Pilot-scale demonstration of phytofiltration for treatment of arsenic in New Mexico drinking water.

Arsenic contamination of drinking water poses serious health risks to millions of people worldwide. To reduce such risks, the United States Environmental Protection Agency recently lowered the Maximum Contaminant Level for arsenic in drinking water from 50 to 10 microgL(-1). The majority of water systems requiring compliance are small systems that serve less than 10,000 people. Current technologies used to clean arsenic-contaminated water have significant drawbacks, particularly for small treatment systems. In this pilot-scale demonstration, we investigated the use of arsenic-hyperaccumulating ferns to remove arsenic from drinking water using a continuous flow phytofiltration system. Over the course of a 3-month demonstration period, the system consistently produced water having an arsenic concentration less than the detection limit of 2 microgL(-1), at flow rates as high as 1900 L day(-1) for a total treated water volume of approximately 60,000 L. Our results demonstrate that phytofiltration provides the basis for a solar-powered hydroponic technique to enable small-scale cleanup of arsenic-contaminated drinking water.
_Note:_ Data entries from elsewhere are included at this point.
(* ===== verification/ProtocolCalls.v ===== *)
(** * What an undisturbed pass asks for

    In a world in which nothing goes wrong, a pass reads in SigNoz the object
    recorded when it began or one of the identity, creates when there is none,
    updates one it has just read, always of the desired state it began with; and
    the resource is there at every call. *)

From S2P Require Import Prelude GoStd Errors Kube Core Conditions Effects Interp Interfaces Reconciler ReconcilerSafety ReconcilerOutcome Protocol ProtocolProgress ProtocolSafety ProtocolRecovery.
From Stdlib Require Import String.

Local Open Scope string_scope.

Section Reads.
Context {T SigNoz Resolved : Type} `{AML : ApiMachineryLaws} `{RO : ResourceObject T} `{SEL : SemanticEqualLaw CoreStatus}.
Context {DT : DesiredFromTemplate T}.
Context (NewClient : Resolved -> SigNoz) (rec : commonReconciler).

Abbreviation E := (call T SigNoz Resolved).
Abbreviation world := (Protocol.world (T := T)).
Abbreviation object := (Object T).
Abbreviation calm_step := (calm (T := T) (SigNoz := SigNoz) (Resolved := Resolved)).

(** ** Calls of SigNoz *)

Section Begun.
(** The object as the pass was given it. *)
Context (o0 : object).

Definition unchanged (o : object) : Prop := o_template o = o_template o0.

Definition familiar (o : object) (w : world) : Prop :=
  exists id, id_of o = Ok id /\ (id_of o0 = Ok id \/ id ∈ remote w).

Definition known (X : Type) (w : world) (e : E X) : Prop :=
  match e with
  | Read _ _ _ r => m_deletion (o_meta o0) = None /\ exists id, GetIDFromSigNozResource r = Ok id /\ (id_of o0 = Ok id \/ id ∈ remote w)
  | Create _ _ o => m_deletion (o_meta o0) = None /\ unchanged o /\ remote w = ∅
  | Update _ _ o r => m_deletion (o_meta o0) = None /\ unchanged o /\ exists id, GetIDFromSigNozResource r = Ok id /\ id ∈ remote w
  | Delete _ _ _ r => is_ok (GetIDFromSigNozResource r) = true
  | _ => True
  end.

Abbreviation wpk := (wp calm_step known).

Section Live.
Context (Hlive : m_deletion (o_meta o0) = None).

Lemma onExisting_known ctx (o : object) c hash w :
  unchanged o -> familiar o w -> wpk (onExistingObject rec ctx o c hash) (fun _ _ => True) w.
Proof.
  intros Ho (id & Hid & Hf). unfold onExistingObject. cbv zeta. apply wp_bind, wp_trigger; [split; [done|by exists id]|].
  intros x w1 [[-> _] Hs]. cbn [succeeds] in Hs. destruct x as [body|e]; [|by case_match].
  destruct (Compare o body); [|done]. do 2 (case_match; [done|]).
  apply wp_bind, wp_trigger; [split; [done|]; split; [done|]; exists id; eauto|]. intros [e|] w2 _; done.
Qed.

Lemma patch_known ctx (o base : object) (w : world) :
  wpk (r ← trigger (KPatch ctx o base); mret (written o r))
    (fun '(o', err) w' => err = None /\ remote w' = remote w /\ o_status o' = o_status (stored w) /\
       o_status (stored w') = o_status (stored w) /\ o_template o' = o_template (stored w)) w.
Proof.
  apply wp_bind, wp_trigger; [done|]. intros x w2 [Hx Hok]. apply wp_ret.
  destruct (written_ok _ _ _ _ _ Hx Hok) as (o' & -> & (_ & Ht & Hst & _) & -> & _). by repeat split.
Qed.

Lemma adopt_known ctx (o : object) c r hash id w :
  unchanged (stored w) -> GetIDFromSigNozResource r = Ok id -> id ∈ remote w ->
  wpk (adopt rec ctx o c r hash) (fun _ _ => True) w.
Proof.
  intros Hw Hr Hid. unfold adopt, addCreateAttemptAnnotation. apply wp_bind, wp_bind, wp_trigger; [done|]. intros now w1 [-> _].
  eapply wp_mono; [|apply patch_known]. intros [o' err] w2 (-> & Hrem & _ & _ & Ht).
  apply onExisting_known; [unfold unchanged; cbn; congruence|]. exists id. split; [exact Hr|]. right. by rewrite Hrem.
Qed.

Lemma found_named (w : world) found r : found ≡ₚ named_by <$> elements (remote w) -> r ∈ found ->
  exists id, r = named_by id /\ id ∈ remote w.
Proof.
  intros Hp Hr. rewrite Hp in Hr. apply list_elem_of_fmap in Hr as (id & -> & Hin). exists id. by apply elem_of_elements in Hin.
Qed.

Lemma create_known ctx (o : object) c identity hash w :
  unchanged (stored w) -> remote w = ∅ -> wpk (create rec ctx o c identity hash) (fun _ _ => True) w.
Proof.
  intros Hw Hrem. unfold create, addCreateAttemptAnnotation. apply wp_bind, wp_bind, wp_trigger; [done|]. intros now w1 [-> _].
  eapply wp_mono; [|apply patch_known]. intros [o' err] w2 (-> & Hrem' & _ & _ & Ht).
  apply wp_bind, wp_trigger; [split; [done|]; split; [unfold unchanged; congruence|congruence]|].
  intros x w3 [_ Hok]. by destruct x.
Qed.

Lemma onNew_known ctx (o : object) c identity hash w :
  unchanged (stored w) -> ~ "" ∈ remote w -> wpk (onNewObject rec ctx o c identity hash) (fun _ _ => True) w.
Proof.
  intros Hw Hne. unfold onNewObject. cbv zeta. apply wp_bind, wp_trigger; [done|]. intros x w1 [[-> Hx] Hok].
  destruct x as [found|e]; [|done].
  assert (forall r, r ∈ found -> wpk (adopt rec ctx o c r hash) (fun _ _ => True) w) as Hadopt.
  { intros r (id & -> & Hid)%(found_named _ _ _ Hx). apply (adopt_known _ _ _ _ _ id); [done| |done].
    cbn. rewrite decide_False; [done|]. by intros ->. }
  destruct (decide _).
  - destruct (find_pinned _ _) as [r|] eqn:Hp; [|done]. by eapply Hadopt, find_pinned_found.
  - destruct found as [|r [|r' found]]; [|apply Hadopt; by left|done]. apply create_known; [done|]. by apply found_none.
Qed.

Lemma reconcile_known ctx (o : object) w :
  o_status o = o_status o0 -> o_status (stored w) = o_status o0 -> unchanged o -> unchanged (stored w) -> ~ "" ∈ remote w ->
  wpk (reconcile NewClient rec ctx o) (fun _ _ => True) w.
Proof.
  intros Ho Hw Ht Htw Hne. unfold reconcile. cbv zeta. destruct (Suspend _); [done|]. destruct (Identity o); [|done].
  destruct (Interfaces.Hash o); [|done]. apply wp_bind. unfold signozClientFor. apply wp_bind, wp_trigger; [done|].
  intros x w1 [-> _]. apply wp_ret. destruct x; [|done].
  destruct (GetIDFromSigNozResource _) as [id|] eqn:Hid; [|by apply onNew_known]. rewrite Ho in Hid.
  apply wp_bind. eapply (wp_mono (Q := fun '(o', _) _ => o_status o' = o_status o0 /\ unchanged o')).
  - intros [o' [e|]] w2 [Hs Ht']; [done|]. apply onExisting_known; [done|]. exists id. unfold id_of. rewrite Hs. by eauto.
  - unfold removeCreateAttemptAnnotation. destruct (annotation _ _); [|done].
    eapply wp_mono; [|apply patch_known]. intros [o' err] w2 (_ & _ & Hs & _ & Ht'). split; [congruence|unfold unchanged; congruence].
Qed.

End Live.

(** *** A deletion pass *)

Lemma removeFinalizer_known ctx (o : object) w : wpk (removeFinalizer ctx o) (fun _ _ => True) w.
Proof.
  unfold removeFinalizer. destruct (RemoveFinalizer _ _) as [fs []]; [|done].
  apply wp_bind, wp_trigger; [done|]. intros x w1 _. by destruct (written _ x).
Qed.

Lemma reclaim_known ctx c (o : object) r w :
  is_ok (GetIDFromSigNozResource r) = true -> wpk (reclaim rec ctx c o r) (fun _ _ => True) w.
Proof.
  intros Hr. unfold reclaim. apply wp_bind, wp_trigger; [done|]. intros x w1 _. destruct (_ && _); [done|].
  apply removeFinalizer_known.
Qed.

Lemma finalize_known ctx (o : object) w : ~ "" ∈ remote w -> wpk (finalize NewClient rec ctx o) (fun _ _ => True) w.
Proof.
  intros Hne. unfold finalize. cbv zeta. destruct (negb _); [done|].
  destruct (decide _); [apply removeFinalizer_known|]. destruct (_ && _); [apply removeFinalizer_known|].
  apply wp_bind. unfold signozClientFor. apply wp_bind, wp_trigger; [done|]. intros x w1 [-> _]. apply wp_ret.
  destruct x; [|done]. destruct (is_ok _) eqn:Hid; [by apply reclaim_known|].
  destruct (Identity o); [|apply removeFinalizer_known]. apply wp_bind, wp_trigger; [done|]. intros x w1 [[-> Hx] _].
  destruct x as [[|r [|r' found]]|e]; [apply removeFinalizer_known| |done|done]. apply reclaim_known.
  destruct (found_named _ _ r Hx) as (id & -> & Hin); [by left|]. cbn. rewrite decide_False; [done|]. by intros ->.
Qed.
End Begun.

Lemma Reconcile_known ctx w :
  ~ "" ∈ remote w -> wp calm_step (known (stored w)) (Reconcile NewClient rec ctx (stored w)) (fun _ _ => True) w.
Proof.
  intros Hne. unfold Reconcile. cbv zeta. set (ctx' := if decide _ then _ else _).
  destruct (m_deletion _) eqn:Hd; [by apply finalize_known|].
  apply wp_bind. eapply (wp_mono (Q := fun '(o, _) w' => o_status o = o_status (stored w) /\ o_status (stored w') = o_status (stored w) /\
    unchanged (stored w) o /\ unchanged (stored w) (stored w') /\ remote w' = remote w)).
  - intros [o [e|]] w1 (Ho & Hw & Ht & Htw & Hrem); [done|]. apply wp_bind.
    eapply wp_mono; [|by apply reconcile_known; rewrite ?Hrem]. intros [[o' res] err] w2 _. destruct (DeepEqual _ _); [done|].
    apply wp_bind, wp_trigger; [done|]. intros now w3 _. apply wp_bind, wp_trigger; [done|]. by intros [o3|e] w4 _.
  - unfold addFinalizer. destruct (AddFinalizer _ _) as [fs []]; [|by apply wp_ret].
    apply wp_bind, wp_trigger; [done|]. intros x w2 [Hx Hok]. apply wp_ret.
    destruct (written_ok _ _ _ _ _ Hx Hok) as (o' & -> & (_ & Ht & Hst & _) & -> & _). by repeat split.
Qed.

(** ** The invariant at every call *)

Lemma wp_calm_Inv identity {R} (p : prog E R) Q (w : world) :
  wp (step identity) (fun X w (e : E X) => Inv identity w) p Q w -> wp calm_step (fun X w e => Inv identity w) p Q w.
Proof.
  revert w. induction p as [r|X e k IH]; cbn; intros w; [done|]. intros [Hw Hk]. split; [done|].
  intros x w' Hc. apply IH, Hk. by apply ProtocolRecovery.calm_step.
Qed.

(** ** The resource is there *)

Definition is_there (X : Type) (w : world) (e : E X) : Prop := live w = true.

Lemma undeleted_there {R} (p : prog E R) w : undeleted w -> wp calm_step is_there p (fun _ w' => undeleted w') w.
Proof.
  revert w. induction p as [r|X e k IH]; cbn; intros w Hw; [done|]. split; [apply Hw|]. intros x w' Hx.
  apply IH. by eapply calm_undeleted.
Qed.

Lemma writes_last_there {R} (p : prog E R) w : writes_last p -> live w = true -> wp calm_step is_there p (fun _ _ => True) w.
Proof.
  revert w. induction p as [r|X e k IH]; cbn; intros w Hp Hl; [done|]. split; [exact Hl|]. intros x w' Hx.
  specialize (Hp x). destruct (is_write e) eqn:He; [by destruct Hp as [r ->]|].
  apply IH; [done|]. by rewrite (calm_read_live _ _ _ _ _ He Hx).
Qed.
End Reads.
(** A patch of the annotations, from a version that may lag: its answer is the
    stored object. *)
Lemma patch_stale (o : object) anns v : let o1 := with_meta o (set_annotations (o_meta o) anns) in
  LInv v -> o ∈ window v ->
  (forall v1 o', LInv v1 -> o ∈ window v1 -> remote (now v1) = remote (now v) -> patched o1 o (stored (now v1)) o' ->
     (forall t, annotation o1 AnnotationCreateAttempt = Some t -> annotation o AnnotationCreateAttempt <> Some t) ->
     is_ok (id_of o') = false -> remote (now v1) = ∅ \/ attempted o') ->
  wps (r ← trigger (KPatch ctx o1 o); mret (written o1 r)) (fun '(o', err) v' =>
    LInv v' /\ remote (now v') = remote (now v) /\ hand o' v' /\ (forall id, id_of o = Ok id -> id_of o' = Ok id) /\
    (err = None -> o' = stored (now v') /\ (held o -> Run (now v')) /\ exists s, patched o1 o s o' /\
       forall t, annotation o1 AnnotationCreateAttempt = Some t -> annotation o AnnotationCreateAttempt <> Some t)) v.
Proof.
  intros o1 Hv Ho Hat. apply wp_bind, wp_trigger; [done|]. intros x v2 (v1 & Hd & Hx & Hadv & Hsec).
  destruct (drift_L _ _ Hv Hd) as (Hv1 & [Hsub1 _] & Hrem1 & _). assert (o ∈ window v1) as Ho1 by auto.
  assert (forall t, annotation o1 AnnotationCreateAttempt = Some t -> annotation o AnnotationCreateAttempt <> Some t) as Hother.
  { intros t Ht. specialize (Hsec t Ht). rewrite Forall_forall in Hsec. by apply Hsec. }
  apply wp_ret. destruct (seen_later _ _ Hv1 Ho1) as [Hmono Hheld]. cbn [respond] in Hx.
  assert (hand o1 v1) as Ho1h by (by eapply hand_ext; [by apply seen_hand|..]).
  destruct Hx as [(Hl & o' & Hp & Hnow & Hans)|[Hno Hnow]].
  2: { destruct x as [?|e]; [done|]. apply quiet in Hadv as ->; [|apply Hv1|done]. by do 4 (split; [done|]). }
  pose proof Hp as (_ & Hte & Hst & Hfi & Hde & _).
  assert (id_of o' = id_of (stored (now v1))) as Hid by (unfold id_of; by rewrite Hst).
  destruct (write_L v1 v2 o') as (Hv2 & Hon2 & Hin); try done.
  { by rewrite Hid. } { rewrite Hid. apply (living_recorded _ (proj2 (proj2 Hv1))). } { by apply Hat. }
  assert (remote (now v2) = remote (now v)) as Hrem2 by (rewrite Hnow; cbn; congruence).
  destruct Hans as [->|Hok]; cbn [written].
  - split; [done|]. split; [done|]. split; [by apply seen_hand|]. split; [intros id Hi; rewrite Hid; by apply Hmono|].
    intros _. split; [by rewrite Hnow|]. split; [|by exists (stored (now v1))]. intros Hho%Hheld. destruct Hv2 as [Hw2 _].
    assert (held o') as Hho' by (unfold held; by rewrite Hfi). split; [done|]. rewrite Hnow. cbn. by rewrite held_not_gone.
  - destruct x as [?|e]; [done|]. do 2 (split; [done|]). split; [by eapply hand_onwards|done].
Qed.

Lemma add_attempt_stale (o : object) v : LInv v -> o ∈ window v ->
  wps (addCreateAttemptAnnotation ctx o) (fun '(o', err) v' => LInv v' /\ remote (now v') = remote (now v) /\ hand o' v' /\
    (err = None -> o' = stored (now v') /\ attempted o' /\ (held o -> Run (now v')))) v.
Proof.
  intros Hv Ho. unfold addCreateAttemptAnnotation. apply wp_bind, quiet_wp; [done|by intros v1 x w ->|].
  intros t v1 Hv1 [Hsub1 _] Hrem1 _ _.
  set (o1 := with_meta o (set_annotations (o_meta o) (<[AnnotationCreateAttempt:=FormatRFC3339 t]> (m_annotations (o_meta o))))).
  assert (annotation o1 AnnotationCreateAttempt = Some (FormatRFC3339 t)) as Ho1 by apply annotation_set.
  assert (nulls_annotations o1 o = false) as Hnull by apply setting_nulls_nothing.
  assert (forall s o', patched o1 o s o' -> annotation o AnnotationCreateAttempt <> Some (FormatRFC3339 t) -> attempted o') as Hat.
  { intros s o' (_ & _ & _ & _ & _ & Han) Hne. unfold attempted. rewrite Han, Hnull, Ho1, decide_False by done. by eexists. }
  eapply wp_mono; [|apply patch_stale; [done|by apply Hsub1|]].
  2: { intros v2 o' _ _ _ Hp Hsec _. right. by eapply Hat, Hsec. }
  intros [o' err] v2 (Hv2 & Hrem2 & Hh & _ & Hok). split; [done|]. split; [congruence|]. split; [done|].
  intros (Heq & Hrun & s & Hp & Hsec)%Hok. split; [done|]. split; [by eapply Hat, Hsec|done].
Qed.

Lemma remove_attempt_stale (o : object) v : LInv v -> o ∈ window v -> (remote (now v) = ∅ \/ is_ok (id_of o) = true) ->
  wps (removeCreateAttemptAnnotation ctx o) (fun '(o', err) v' => LInv v' /\ remote (now v') = remote (now v) /\ hand o' v' /\
    (forall id, id_of o = Ok id -> id_of o' = Ok id)) v.
Proof.
  intros Hv Ho Hsafe. unfold removeCreateAttemptAnnotation. destruct (annotation o _) as [t|].
  2: { apply wp_ret. split; [done|]. split; [done|]. split; [by apply seen_hand|done]. }
  eapply wp_mono; [|apply patch_stale; [done|done|]]; [by intros [o' err] v' (? & ? & ? & ? & _)|].
  intros v1 o' Hv1 Ho1 Hrem1 (_ & _ & Hst & _) _ Hno. left. rewrite Hrem1. destruct Hsafe as [?|Hok]; [done|].
  apply is_ok_true in Hok as [id Hok]. destruct (seen_later _ _ Hv1 Ho1) as [Hmono _].
  unfold id_of in *. by rewrite Hst, (Hmono _ Hok) in Hno.
Qed.

(** *** The steps of a pass *)

(** What a pass leaves in hand to write to the status. *)
Abbreviation in_hand := (fun '(o', _, _) v' => LInv v' /\ hand o' v').

Lemma hand_outcome (o : object) g out r m v : hand o v -> hand (set_outcome o g out r m) v.
Proof. intros Ho. eapply hand_ext; [exact Ho|done|apply id_set_outcome]. Qed.

Lemma done_stale (o : object) g out r m (res : Result) (err : option error) v : LInv v -> hand o v ->
  wps (mret (set_outcome o g out r m, res, err)) in_hand v.
Proof. intros Hv Ho. apply wp_ret. split; [done|by apply hand_outcome]. Qed.

Lemma onAdapterError_stale (o : object) e v : LInv v -> hand o v -> wps (mret (onAdapterError rec o e)) in_hand v.
Proof.
  intros Hv Ho. apply wp_ret. unfold onAdapterError. rewrite adapter_error_table.
  case_decide; (split; [done|]); by apply (hand_outcome o).
Qed.

(** The object read is there: none but the operator could have deleted it. *)
Lemma onExisting_stale (o : object) c hash v :
  LInv v -> hand o v -> is_ok (id_of o) = true -> wps (onExistingObject rec ctx o c hash) in_hand v.
Proof.
  intros Hv Ho [id Hid]%is_ok_true. unfold onExistingObject. cbv zeta. apply wp_bind, quiet_wp; [done|by intros v1 x w []|].
  intros x v1 Hv1 Hon1 _ [_ Hx] _. assert (hand o v1) as Ho1 by (by eapply hand_onwards). clear Hv Ho Hon1 v.
  destruct x as [body|e].
  - destruct (Compare o body); [|by apply done_stale]. destruct (decide _); [by apply done_stale|].
    destruct (_ && _); [by apply (done_stale (with_status o (with_hash (o_status o) hash)))|].
    apply wp_bind, wp_trigger; [done|]. intros err v3 (v2 & Hd & Hup & Hadv & Hres).
    destruct (drift_L _ _ Hv1 Hd) as (Hv2 & Hon2 & _). apply quiet in Hadv as ->; [|apply Hv2|by apply Hres].
    assert (hand o v2) as Ho2 by (by eapply hand_onwards).
    destruct err; [by apply onAdapterError_stale|]. by apply (done_stale (with_status o (with_hash (o_status o) hash))).
  - destruct (IsNotFound (Some e)) eqn:Hnf; [|by apply onAdapterError_stale]. exfalso.
    unfold id_of in Hid. rewrite Hid in Hx. apply (Hx eq_refl). by destruct Ho1 as (a & _ & _ & _ & Hr); apply Hr.
Qed.

(** Two ids of what is in SigNoz are one, so an adopted id is the recorded one. *)
Lemma adopt_stale (o : object) c r hash id v : LInv v -> o ∈ window v -> GetIDFromSigNozResource r = Ok id -> id ∈ remote (now v) ->
  wps (adopt rec ctx o c r hash) in_hand v.
Proof.
  intros Hv Ho Hr Hin. unfold adopt. apply wp_bind. eapply wp_mono; [|by apply add_attempt_stale].
  intros [o' [e|]] v' (Hv' & Hrem & Hh & Hok); [by apply wp_ret|]. destruct (Hok eq_refl) as [-> _].
  apply onExisting_stale; [done| |unfold id_of; cbn; by rewrite Hr]. exists (stored (now v')).
  split; [apply stored_seen, Hv'|]. split; [done|]. unfold id_of at 2 3. cbn. rewrite Hr. split.
  - intros id' Hid'. f_equal. apply (in_one (now v')); [apply Hv'|by rewrite Hrem|]. by apply (living_recorded _ (proj2 (proj2 Hv'))).
  - intros ? [= <-]. by rewrite Hrem.
Qed.

Lemma onConflict_stale (o : object) c hash v : LInv v -> o ∈ window v -> wps (onConflict rec ctx o c identity hash) in_hand v.
Proof.
  intros Hv Ho. unfold onConflict. cbv zeta. apply wp_bind, quiet_wp; [done|by intros v1 x w []|].
  intros x v1 Hv1 Hon1 _ [_ Hx] _. assert (o ∈ window v1) as Ho1 by (by apply Hon1).
  assert (hand o v1) as Hh by (by apply seen_hand). destruct x as [[|r [|r' found]]|e].
  - by apply done_stale.
  - destruct (found_singleton identity _ _ (proj1 Hv1) Hx) as (id & _ & Hr & Hrem).
    apply (adopt_stale o c r hash id); [done|done|done|]. rewrite Hrem. set_solver.
  - by apply done_stale.
  - by apply onAdapterError_stale.
Qed.

(** What a create makes leaves the window as it is. *)
Lemma created_L v v' id : LInv v -> Run (now v) -> remote (now v) = ∅ -> attempted (stored (now v)) -> id <> "" ->
  advances v v' -> now v' = with_remote (now v) ({[id]} ∪ remote (now v)) -> LInv v' /\ window v' = window v.
Proof.
  intros (Hw & Hh & Hl) Hrun Hrem Hat Hne Hadv Hnow.
  assert (window v' = window v) as Hwin.
  { destruct Hadv as [[_ ?]|[Hnew _]]; [done|]. exfalso. apply Hnew, list_elem_of_fmap. exists (stored (now v)).
    split; [by rewrite Hnow|by apply stored_seen]. }
  assert (forall id', id_of (stored (now v)) <> Ok id') as Hno.
  { intros id' Hid'. pose proof (living_recorded _ Hl _ Hid') as Hin. rewrite Hrem in Hin. set_solver. }
  split; [|done]. split; [|split].
  - rewrite Hnow. apply created_Run; try done. destruct (id_of _) as [id'|] eqn:Hid; [by destruct (Hno id')|done].
  - destruct Hh as [Hhd Hu Hi Hde]. split; rewrite ?Hwin, ?Hnow; done.
  - destruct Hl as [_ Hall]. split; rewrite ?Hwin, Hnow; [|done]. intros id' Hid'. by destruct (Hno id').
Qed.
Phytofiltration of arsenic from drinking water using arsenic-hyperaccumulating ferns.

Arsenic contamination of drinking water poses serious health risks to millions of people worldwide. Current technologies used to clean arsenic-contaminated water have significant drawbacks, such as high cost and generation of large volumes of toxic waste. In this study, we investigated the potential of using recently identified arsenic-hyperaccumulating ferns to remove arsenic from drinking water. Hydroponically cultivated, two arsenic-hyperaccumulating fern species (Pteris vittata and Pteris cretica cv. Mayii) and a nonaccumulating fern species (Nephrolepis exaltata) were suspended in water containing 73As-labeled arsenic with initial arsenic concentrations ranging from 20 to 500 microg L(-1). The efficiency of arsenic phytofiltration by these fern species was determined by continuously monitoring the depletion of 73As-labeled arsenic concentration in the water. With an initial water arsenic concentration of 200 microg L(-1), P. vittata reduced the arsenic concentration by 98.6% to 2.8 microg L(-1) in 24 h. When the initial water arsenic was 20 microg L(-1), P. vittata reduced the arsenic concentration to 7.2 microg L(-1) in 6 h and to 0.4 microg L(-1) in 24 h. At similar plant ages, both P. vittata and P. cretica had similar arsenic phytofiltration efficiency and were able to rapidly remove arsenic from water to achieve arsenic levels below the new drinking water limit of 10 microg L(-1). However, N. exaltata failed to reduce water arsenic to achieve the limit under the same experimental conditions. The significantly higher efficiency of arsenic phytofiltration by arsenic-hyperaccumulating fern species is associated with their ability to rapidly translocate absorbed arsenic from roots to shoots. The nonaccumulating fern N. exaltata was unable to translocate the absorbed arsenic to the shoots. Our results demonstrate that the arsenic-phytofiltration technique may provide the basis for a solar-powered hydroponic technique that enables small-scale cleanup of arsenic-contaminated drinking water.

Mechanisms of arsenic hyperaccumulation in Pteris species: root As influx and translocation.

Several species of fern from the Pteris genus are able to accumulate extremely high concentrations of arsenic (As) in the fronds. We have conducted short-term unidirectional As influx and translocation experiments with 73As-radiolabeled arsenate, and found that the concentration-dependent influx of arsenate into roots was significantly larger in two of these As-hyperaccumulating species, Pteris vittata (L.) and Pteris cretica cv. Mayii (L.), than in Nephrolepis exaltata (L.), a non-accumulating fern. The arsenate influx could be described by Michaelis-Menten kinetics and the kinetic parameter Km was found to be lower in the Pteris species, indicating higher affinity of the transport protein for arsenate. Quantitative analysis of kinetic parameters showed that phosphate inhibited arsenate influx in a directly competitive manner, consistent with the hypothesis that arsenate enters plant roots on a phosphate-transport protein. The significantly augmented translocation of arsenic to the shoots that was seen in these As hyperaccumulator species is proposed to be due to a combination of the increased root influx and also decreased sequestration of As in the roots, as a larger fraction of As could be extracted from roots of the Pteris species than from roots of N. exaltata. This leaves a larger pool of mobile As available for translocation to the shoot, probably predominantly as arsenite.